Nun steht der Reporter des "Perwij Kanal" am Wohnhaus des angeblichen Terroristen. Sein vollständiger Nachname wird auf dem Klingelschild gezeigt - dass der Name dort mit H. geschrieben ist, liegt an der teils anspruchsvollen Übersetzung einiger kyrillischer Schreibweisen ins Deutsche. Der Korrespondent kommt ins Haus und spricht mit einer Natalia im Flur, sie ist die Ex-Frau des Beschuldigten. Über Terroranschläge könne sie nichts sagen und auch sonst wisse sie kaum etwas zu berichten. Kein großer Erfolg. Anhand der Klingelschilder meint der Korrespondent erkennen zu können, dass man hier keine Verbindungen zu Ukrainern herstellen kann. Auch andere Nachbarn fragt der Korrespondent nach einem Verbindungsmann aus der Ukraine. Kein Erfolg.
Nachrichten mit Botschaft
Dann müssen jetzt andere Mittel her. Mit einer Gesichtserkennungssoftware finden die russischen Journalisten einen Ukrainer, der Nikolai G. in Hamburg Aufträge für Anschläge gegeben haben soll. Hier kommt man jetzt nicht mehr weiter, also folgen im Beitrag andere Fälle, bei denen Personen aus dem Westen angeblich Russland schaden wollten. Ein als Experte vorgestellter Mann erklärt, dass alle Spuren eindeutig in die Ukraine führen würden. Und fertig sind sechs Minuten russische Propaganda.

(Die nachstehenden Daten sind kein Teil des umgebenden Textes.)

(** A bank past the 32 bits of the mask. *)
Definition wide : Config := small <| banksPerRank := 64 |>.

(** With more than 32 banks in a rank the 32-bit bank mask loses the bank: a
    packet for bank 40 of an idle rank is not chosen, though it is alone in the
    queue. *)
Theorem bank_mask_loses_bank_40 :
  let rs := new_Rank wide <$> seqZ 0 2 in
  chooseNextFRFCFS wide 10 view0 rs [(small_packet true 0 40 3) <| bankId := 40 |>] 40 = Ok (None, MaxTick) /\
  ready rs (small_packet true 0 40 3).
Proof. split; [vm_compute; reflexivity|]. split; [reflexivity|]. eexists. split; reflexivity. Qed.
End Sched.
(* ===== verification/RefreshCycle.v ===== *)
(** The refresh of a rank, event by event: the states it goes through, the period
    of an idle rank, and the closing of the banks of a busy one. *)
From S2P Require Import Prelude CmdBus Packet Dram Refresh DramTiming.
Import DRAMInterface.

Module Cycle.
Import Refresh.

#[local] Arguments wp : simpl never.
#[local] Arguments schedulePowerEvent : simpl never.
#[local] Arguments on_refreshEvent : simpl never.
(** Run a handler on states that are known. *)
Ltac decide_states :=
  repeat match goal with
  | |- context [bool_decide (?a = ?b)] =>
      is_constructor a; is_constructor b;
      let x := eval vm_compute in (bool_decide (a = b)) in change (bool_decide (a = b)) with x
  end.
Ltac run :=
  repeat (cbn; unfold state_is; cbn; decide_states; cbn;
          first [wp_step | match goal with |- wp (on_rank _) _ _ => apply wp_modify end
                | match goal with |- wp (goto _) _ _ => apply wp_modify end
                | match goal with |- wp (all_banks _) _ _ => apply wp_modify end
                | match goal with |- wp (push_cmd _ _ _) _ _ => apply wp_modify end
                | match goal with |- wp (assert_ true) _ _ => apply wp_assert; [reflexivity|] end]);
  cbn; unfold state_is; cbn; decide_states; cbn.

(** ** A refresh of an idle rank *)

Section Idle.
Context (c : Config) (v : CtrlView) (activeRank : Z).

Definition period : Z := tREFI c - tRP c.
Definition blocked_until (t : Z) (b : Bank) : Bank := b <| actAllowedAt := t |>.

(** The refresh of an idle rank, at the ticks its events are scheduled at. *)
Definition refresh_cycle (t0 : Z) : comp rb bool :=
  processRefreshEvent c t0 v activeRank;;
  _ ← processPowerEvent c t0 v;
  processRefreshEvent c t0 v activeRank;;
  processRefreshEvent c (t0 + tRFC c) v activeRank;;
  processPowerEvent c (t0 + tRFC c) v.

Wie es mit Nikolai G. weitergeht, ob die Staatsanwaltschaft ein Verfahren einleitet? Dazu keine weiteren Informationen. Offen ist auch, warum die Festnahme aus dem Oktober erst jetzt gezeigt wird. Klar scheint aber, dass die Veröffentlichung mit hoher Wahrscheinlichkeit eng mit dem Kreml abgestimmt wurde. Denn der russische "Perwij Kanal" ist ein wichtiges Sprachrohr des russischen Präsidenten.
Die Veröffentlichung hat mindestens zwei Botschaften. Die russischen Zuschauer erfahren, wie sehr ihr Land angeblich durch die Ukraine bedroht sei. Und in Deutschland kommt die Nachricht an, dass Putin einen deutschen Staatsbürger in seiner Gewalt hat. Nun hat Putin ein neues Faustpfand. Erst im Sommer hatte sich die Bundesregierung durchgerungen, im Tausch für westliche Geiseln und russische Oppositionelle den sogenannten "Tiergarten-Mörder" aus der Haft an Russland zu übergeben.